Hospitality Industry Legal Risks: Amended "Americans With Disabilities Act" (ADA) Became Law On May 24 With Potential For "Increased Frequency Of Litigation Losses"; Management Must Improve Accomodation Efforts

“…under the amended act, an employee who suffers from depression may be able to function quite normally with the aid of medication but will still be considered to be disabled and will need to receive accommodation….”

“…the frequency of discrimination claims will likely increase — as will the frequency of litigation losses — but she says the severity of individual claims will likely not change all that much, with class actions in this field being a rarity…”

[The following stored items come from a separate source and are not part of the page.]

(* ===== verification/GuestMem.v ===== *)
(** * Guest memory: the interface of the [vm-memory] crate

    [GuestMemoryMmap] comes from a crate outside the repository.  The
    operations the devices call are the fields of [GuestMemory]; what the
    crate documents about them are the fields of [GuestMemoryLaws].  [None]
    stands for any [GuestMemoryError] (no caller looks inside it).  After a
    failed write callers keep the old memory value; no theorem relies on the
    contents of memory after a failed write.

    [FlatMem] is a concrete single-region memory that satisfies the laws; the
    witnesses of the client theorems run on it. *)

From S2P Require Import Prelude.

Class GuestMemory (M : Type) := {
  (** [read_obj]/[read_slice]: the [n] bytes at a guest address *)
  gm_read : M -> Z -> nat -> option (list byte);
  (** [write_obj]/[write_slice] *)
  gm_write : M -> Z -> list byte -> option M;
  (** [load::<u16>] and [store::<u16>]: atomic, naturally aligned accesses *)
  gm_load16 : M -> Z -> option Z;
  gm_store16 : M -> Z -> Z -> option M;
  (** [address_in_range] *)
  gm_in_range : M -> Z -> bool;
  (** [checked_offset] *)
  gm_checked_offset : M -> Z -> Z -> option Z;
  (** [find_region]: start address and length of the region of an address *)
  gm_find_region : M -> Z -> option (Z * Z);
}.

Class GuestMemoryLaws (M : Type) `{GuestMemory M} : Prop := {
  gm_read_length m a n bs : gm_read m a n = Some bs -> length bs = n;
  gm_read_bytes m a n bs : gm_read m a n = Some bs -> bytes_ok bs;
  gm_read_sub m a n bs i k : gm_read m a n = Some bs -> (i + k <= n)%nat ->
    gm_read m (a + Z.of_nat i) k = Some (slice bs i k);
  gm_write_read m m' a bs : gm_write m a bs = Some m' -> bytes_ok bs ->
    gm_read m' a (length bs) = Some bs;
  gm_write_frame m m' a bs a' n : gm_write m a bs = Some m' ->
    a' + Z.of_nat n <= a \/ a + Zlength bs <= a' ->
    gm_read m' a' n = gm_read m a' n;
  gm_write_total m a bs old : gm_read m a (length bs) = Some old -> bytes_ok bs ->
    is_Some (gm_write m a bs);
  gm_write_domain m m' a bs a' n : gm_write m a bs = Some m' ->
    is_Some (gm_read m' a' n) <-> is_Some (gm_read m a' n);
  gm_write_range m m' a bs : gm_write m a bs = Some m' ->
    gm_in_range m' = gm_in_range m /\ gm_find_region m' = gm_find_region m;
  gm_load16_read m a v : gm_load16 m a = Some v ->
    gm_read m a 2 = Some (le_bytes 2 v) /\ fits 16 v;
  gm_load16_total m a bs : gm_read m a 2 = Some bs -> a mod 2 = 0 ->
    is_Some (gm_load16 m a);
  gm_store16_write m a v m' : gm_store16 m a v = Some m' ->
    gm_write m a (le_bytes 2 v) = Some m';
  gm_store16_total m a v bs : gm_read m a 2 = Some bs -> a mod 2 = 0 ->
    is_Some (gm_store16 m a v);
  gm_checked_offset_spec m b o a : gm_checked_offset m b o = Some a <->
    a = b + o /\ a < 2 ^ 64 /\ gm_in_range m a = true;
  gm_in_range_region m a :
    gm_in_range m a = true <-> is_Some (gm_find_region m a);
  gm_find_region_spec m a s l : gm_find_region m a = Some (s, l) -> s <= a < s + l;
  gm_region_read m a s l n : gm_find_region m a = Some (s, l) -> a + Z.of_nat n <= s + l ->
    is_Some (gm_read m a n);
}.

Section derived.
Context {M : Type} `{GuestMemoryLaws M}.

Lemma gm_write_offset m m' a bs b o :
  gm_write m a bs = Some m' -> gm_checked_offset m' b o = gm_checked_offset m b o.
Proof.
  intros Hw. apply gm_write_range in Hw as [Hr _].
  destruct (gm_checked_offset m b o) as [c|] eqn:E.
  - apply gm_checked_offset_spec in E. apply gm_checked_offset_spec. by rewrite Hr.
  - apply eq_None_not_Some; intros [c Hc]. apply gm_checked_offset_spec in Hc.
    rewrite Hr in Hc. by apply gm_checked_offset_spec in Hc; rewrite E in Hc.
Qed.

(** What a [u16] store leaves behind. *)
Lemma gm_store16_load m m' a v w :
  gm_store16 m a v = Some m' -> fits 16 v -> gm_load16 m' a = Some w -> w = v.
Proof.
  intros Hs Hv Hl. apply gm_store16_write in Hs.
  apply gm_load16_read in Hl as [Hl Hw].
  eapply gm_write_read in Hs; [|apply le_bytes_ok].
  rewrite length_le_bytes in Hs.
  assert (le_bytes 2 w = le_bytes 2 v) as Heq by congruence.
  apply (f_equal le_val) in Heq. rewrite !le_val_le_bytes in Heq.
  by rewrite !wrap_small in Heq.
Qed.

Lemma gm_store16_frame m m' a v a' n :
  gm_store16 m a v = Some m' -> a' + Z.of_nat n <= a \/ a + 2 <= a' ->
  gm_read m' a' n = gm_read m a' n.
Proof.
  intros Hs Hd. apply gm_store16_write in Hs.
  eapply gm_write_frame; [done|]. rewrite length_le_bytes. lia.
Qed.

(** A [u16] load depends on its two bytes only. *)
Lemma gm_load16_ext m m' a bs :
  gm_read m a 2 = Some bs -> gm_read m' a 2 = gm_read m a 2 -> a mod 2 = 0 ->
  gm_load16 m' a = gm_load16 m a.
Proof.
  intros Hr Heq Ha. pose proof Hr as Hr'. rewrite <- Heq in Hr'.
  destruct (gm_load16_total _ _ _ Hr Ha) as [v Hv], (gm_load16_total _ _ _ Hr' Ha) as [v' Hv'].
  rewrite Hv, Hv'. apply gm_load16_read in Hv as [E Hf], Hv' as [E' Hf'].
  assert (le_bytes 2 v' = le_bytes 2 v) as Hb by congruence.
  apply (f_equal le_val) in Hb. rewrite !le_val_le_bytes in Hb. by rewrite !wrap_small in Hb; subst.
Qed.

(** The frame of a write, stated on addresses. *)
Lemma gm_write_frame_addr m m' a bs a' n :
  gm_write m a bs = Some m' ->
  (forall i, a' <= i < a' + Z.of_nat n -> ~ (a <= i < a + Zlength bs)) ->
  gm_read m' a' n = gm_read m a' n.
Proof.
  intros Hw Hd. pose proof (gm_write_domain _ _ _ _ a' n Hw) as Hdom.
  destruct (gm_read m' a' n) as [l'|] eqn:E', (gm_read m a' n) as [l|] eqn:E;
    [|by destruct (proj1 Hdom ltac:(eauto))|by destruct (proj2 Hdom ltac:(eauto))|done].
  f_equal. apply gm_read_length in E' as Hl', E as Hl. apply list_eq; intros i.
  destruct (decide (i < n)%nat) as [Hi|]; [|by rewrite !lookup_ge_None_2 by lia].
  pose proof (gm_read_sub _ _ _ _ i 1 E' ltac:(lia)) as S'.
  pose proof (gm_read_sub _ _ _ _ i 1 E ltac:(lia)) as S.
  rewrite (gm_write_frame _ _ _ _ _ _ Hw) in S'.
  - assert (slice l' i 1 = slice l i 1) as Hs by congruence.
    apply (f_equal (.!! 0%nat)) in Hs. unfold slice in Hs.
    by rewrite !lookup_take_lt, !lookup_drop, !Nat.add_0_r in Hs by lia.
  - specialize (Hd (a' + Z.of_nat i) ltac:(lia)). lia.
Qed.

(** A write over the front of a readable range. *)
Lemma gm_write_read_over m m' a bs n old :
  gm_write m a bs = Some m' -> bytes_ok bs -> gm_read m a n = Some old ->
  (length bs <= n)%nat -> gm_read m' a n = Some (bs ++ drop (length bs) old).
Proof.
  intros Hw Hb Ho Hn. destruct (proj2 (gm_write_domain _ _ _ _ a n Hw) ltac:(eauto)) as [new Hnew].
  rewrite Hnew. f_equal. apply gm_read_length in Hnew as Hl', Ho as Hl.
  rewrite <- (take_drop (length bs) new). f_equal.
  - pose proof (gm_read_sub _ _ _ _ 0 (length bs) Hnew ltac:(lia)) as S.
    rewrite Z.add_0_r, (gm_write_read _ _ _ _ Hw Hb) in S. unfold slice in S.
    rewrite drop_0 in S. congruence.
  - pose proof (gm_read_sub _ _ _ _ (length bs) (n - length bs) Hnew ltac:(lia)) as S'.
    pose proof (gm_read_sub _ _ _ _ (length bs) (n - length bs) Ho ltac:(lia)) as S.
    rewrite (gm_write_frame_addr _ _ _ _ _ _ Hw) in S' by lia. unfold slice in *.
    rewrite !take_ge in S, S' by (rewrite length_drop; lia). congruence.
Qed.

(** A write right behind what is known. *)
Lemma gm_write_append m m' a bs bs' :
  is_Some (gm_read m a (length bs + length bs')) -> gm_read m a (length bs) = Some bs ->
  gm_write m (a + Zlength bs) bs' = Some m' -> bytes_ok bs' ->
  gm_read m' a (length (bs ++ bs')) = Some (bs ++ bs').
Proof.
  intros Hs Hr Hw Hb. apply (gm_write_domain _ _ _ _ a _ Hw) in Hs as [new Hn]. rewrite length_app, Hn. f_equal.
  pose proof (gm_read_sub _ _ _ _ 0 (length bs) Hn ltac:(lia)) as H1. rewrite Z.add_0_r, (gm_write_frame _ _ _ _ _ _ Hw), Hr in H1 by lia.
  pose proof (gm_read_sub _ _ _ _ (length bs) (length bs') Hn ltac:(lia)) as H2. rewrite (gm_write_read _ _ _ _ Hw Hb) in H2.
  apply gm_read_length in Hn. injection H1 as E1. injection H2 as E2. unfold slice in *. rewrite drop_0 in E1.
  rewrite (take_ge (drop _ _)) in E2 by (rewrite length_drop; lia).
  transitivity (take (length bs) new ++ drop (length bs) new); [by rewrite take_drop|congruence].
Qed.
End derived.

(** ** A concrete memory: one region *)

Record FlatMem := mkFlat { fm_start : Z; fm_data : list byte }.

Definition fm_wf (m : FlatMem) : bool :=
  (0 <=? fm_start m) && forallb (fitsb 8) (fm_data m).

Definition fm_read (m : FlatMem) (a : Z) (n : nat) : option (list byte) :=
  if fm_wf m && (fm_start m <=? a) && (a + Z.of_nat n <=? fm_start m + Zlength (fm_data m))
  then Some (slice (fm_data m) (Z.to_nat (a - fm_start m)) n) else None.

Definition fm_write (m : FlatMem) (a : Z) (bs : list byte) : option FlatMem :=
  if fm_wf m && forallb (fitsb 8) bs && (fm_start m <=? a) &&
     (a + Zlength bs <=? fm_start m + Zlength (fm_data m))
  then Some (mkFlat (fm_start m) (splice (fm_data m) (Z.to_nat (a - fm_start m)) bs))
  else None.

Definition fm_load16 (m : FlatMem) (a : Z) : option Z :=
  if a mod 2 =? 0 then bs ← fm_read m a 2; Some (le_val bs) else None.

Definition fm_store16 (m : FlatMem) (a v : Z) : option FlatMem :=
  if a mod 2 =? 0 then fm_write m a (le_bytes 2 v) else None.

Definition fm_in_range (m : FlatMem) (a : Z) : bool :=
  fm_wf m && (fm_start m <=? a) && (a <? fm_start m + Zlength (fm_data m)).

Definition fm_find_region (m : FlatMem) (a : Z) : option (Z * Z) :=
  if fm_in_range m a then Some (fm_start m, Zlength (fm_data m)) else None.

Definition fm_checked_offset (m : FlatMem) (b o : Z) : option Z :=
  if (b + o <? 2 ^ 64) && fm_in_range m (b + o) then Some (b + o) else None.

#[export] Instance flat_memory : GuestMemory FlatMem := {|
  gm_read := fm_read;
  gm_write := fm_write;
  gm_load16 := fm_load16;
  gm_store16 := fm_store16;
  gm_in_range := fm_in_range;
  gm_checked_offset := fm_checked_offset;
  gm_find_region := fm_find_region;
|}.

Lemma forallb_bytes bs : forallb (fitsb 8) bs = true <-> bytes_ok bs.
Proof.
  unfold bytes_ok. induction bs as [|b bs IH]; simpl; [by split|].
  by rewrite andb_true_iff, Forall_cons, IH, fitsb_fits.
Qed.

Lemma fm_read_Some m a n bs :
  fm_read m a n = Some bs <->
  fm_wf m = true /\ fm_start m <= a /\ a + Z.of_nat n <= fm_start m + Zlength (fm_data m) /\
  bs = slice (fm_data m) (Z.to_nat (a - fm_start m)) n.
Proof.
  unfold fm_read. case_bool.
  - zify_bool. split; [by intros [= <-]|]. by intros (_ & _ & _ & ->).
  - split; [done|]. intros (Hwf & ? & ? & _). rewrite Hwf in *. lia.
Qed.

Lemma fm_write_Some m a bs m' :
  fm_write m a bs = Some m' <->
  fm_wf m = true /\ bytes_ok bs /\ fm_start m <= a /\
  a + Zlength bs <= fm_start m + Zlength (fm_data m) /\
  m' = mkFlat (fm_start m) (splice (fm_data m) (Z.to_nat (a - fm_start m)) bs).
Proof.
  unfold fm_write. rewrite <- forallb_bytes. case_bool.
  - zify_bool. split; [by intros [= <-]|]. by intros (_ & _ & _ & _ & ->).
  - split; [done|]. intros (Hwf & Hb & ? & ? & _). rewrite Hwf, Hb in *. lia.
Qed.

Lemma fm_wf_spec m : fm_wf m = true <-> 0 <= fm_start m /\ bytes_ok (fm_data m).
Proof. unfold fm_wf. by rewrite <- forallb_bytes, andb_true_iff, Z.leb_le. Qed.

(** Zeroed memory, of any size. *)
Definition zero_mem (size : nat) : FlatMem := mkFlat 0 (replicate size 0).

Lemma zero_mem_wf size : fm_wf (zero_mem size) = true.
Proof. apply fm_wf_spec. split; [done|]. by apply Forall_replicate. Qed.

Lemma zero_mem_read size a n :
  0 <= a -> a + Z.of_nat n <= Z.of_nat size -> gm_read (zero_mem size) a n = Some (replicate n 0).
Proof.
  intros Ha Hn. apply fm_read_Some. unfold zero_mem. cbn [fm_start fm_data]. rewrite length_replicate.
  split; [apply zero_mem_wf|]. split; [done|]. split; [lia|].
  unfold slice. rewrite drop_replicate, take_replicate. f_equal. lia.
Qed.

Lemma zero_mem_in_range size a : 0 <= a < Z.of_nat size -> gm_in_range (zero_mem size) a = true.
Proof.
  intros Ha. cbn [gm_in_range flat_memory]. unfold fm_in_range. rewrite zero_mem_wf.
  unfold zero_mem. cbn [fm_start fm_data]. rewrite length_replicate. lia.
Qed.

Lemma fm_write_wf m a bs m' : fm_write m a bs = Some m' -> fm_wf m' = true.
Proof.
  intros (Hwf & Hbs & _ & _ & ->)%fm_write_Some. apply fm_wf_spec in Hwf as [? ?].
  apply fm_wf_spec; simpl. split; [done|]. by apply splice_Forall.
Qed.

#[export] Instance flat_memory_laws : GuestMemoryLaws FlatMem.
Proof.
  split; simpl.
  - intros m a n bs (_ & ? & ? & ->)%fm_read_Some. apply length_slice. lia.
  - intros m a n bs (Hwf & _ & _ & ->)%fm_read_Some.
    apply fm_wf_spec in Hwf as [_ ?]. by apply slice_Forall.
  - intros m a n bs i k (? & ? & ? & ->)%fm_read_Some ?.
    apply fm_read_Some. repeat split; try done; try lia.
    unfold slice. rewrite skipn_firstn_comm, drop_drop, take_take.
    f_equal; [lia|f_equal; lia].
  - intros m m' a bs Hw _. pose proof (fm_write_wf _ _ _ _ Hw).
    apply fm_write_Some in Hw as (? & ? & ? & ? & ->). apply fm_read_Some. simpl.
    rewrite length_splice. repeat split; try done.
    by rewrite slice_splice_same by lia.
  - intros m m' a bs a' n Hw Hd. pose proof (fm_write_wf _ _ _ _ Hw) as Hwf.
    apply fm_write_Some in Hw as (Hwf0 & ? & ? & ? & ->). unfold fm_read.
    rewrite Hwf, Hwf0. simpl. rewrite length_splice. case_bool; [|done].
    zify_bool. f_equal. apply slice_splice_disjoint; lia.
  - intros m a bs old (? & ? & ? & _)%fm_read_Some ?.
    eexists. apply fm_write_Some. eauto.
  - intros m m' a bs a' n Hw. pose proof (fm_write_wf _ _ _ _ Hw) as Hwf.
    apply fm_write_Some in Hw as (Hwf0 & ? & ? & ? & ->). unfold fm_read.
    rewrite Hwf, Hwf0. simpl. rewrite length_splice.
    case_bool; split; intros [? [=]]; eauto.
  - intros m m' a bs Hw. pose proof (fm_write_wf _ _ _ _ Hw) as Hwf.
    apply fm_write_Some in Hw as (Hwf0 & ? & ? & ? & ->).
    unfold fm_find_region, fm_in_range. rewrite Hwf, Hwf0. simpl. by rewrite length_splice.
  - intros m a v Hl. unfold fm_load16 in Hl. case_bool; [|done].
    destruct (fm_read m a 2) as [bs|] eqn:E; [|done]. simplify_eq/=.
    apply fm_read_Some in E as (Hwf & ? & ? & ->). apply fm_wf_spec in Hwf as [_ Hb].
    pose proof (slice_Forall _ _ (Z.to_nat (a - fm_start m)) 2 Hb) as Hs.
    assert (length (slice (fm_data m) (Z.to_nat (a - fm_start m)) 2) = 2%nat) as Hl
      by (apply length_slice; lia).
    split; [|apply le_val_bound in Hs; by rewrite Hl in Hs].
    f_equal. symmetry. by apply le_bytes_le_val_n.
  - intros m a bs Hr Ha. unfold fm_load16. rewrite Ha, Hr. simpl. eauto.
  - intros m a v m' Hs. unfold fm_store16 in Hs. by case_bool.
  - intros m a v bs (? & ? & ? & _)%fm_read_Some Ha. unfold fm_store16. rewrite Ha. simpl.
    eexists. apply fm_write_Some. rewrite length_le_bytes.
    repeat split; try done. apply le_bytes_ok.
  - intros m b o a. unfold fm_checked_offset. case_bool; zify_bool.
    + split; [by intros [= <-]|]. by intros (-> & _).
    + split; [done|]. intros (-> & ? & Hr). rewrite Hr in *. lia.
  - intros m a. unfold fm_find_region. case_bool; split; try done; eauto.
  - intros m a s l. unfold fm_find_region, fm_in_range.
    case_bool; [|done]. intros [=]. zify_bool. subst. lia.
  - intros m a s l n. unfold fm_find_region, fm_in_range.
    case_bool; [|done]. intros [= <- <-] ?. zify_bool.
    eexists. apply fm_read_Some. eauto.
Qed.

Existing employment-practices liability insurance policies shouldn’t have to be rewritten or modified, she says. “We would push back on any attempt to limit coverage just because the act has been expanded.”

Employers, however, should be integrating their disability-management programs to include non-occupationally injured and ill employees, and not just workers’ compensation cases, according to Pimentel.

“That is the big trend, and by the way, from an ADA-compliance standpoint, I recommend employers take a close look at doing that,” Pimentel says.

Employers should also be revisiting how much training they are doing among their supervisors on employee etiquette, language and comfort levels in communicating with disabled employees, he advises.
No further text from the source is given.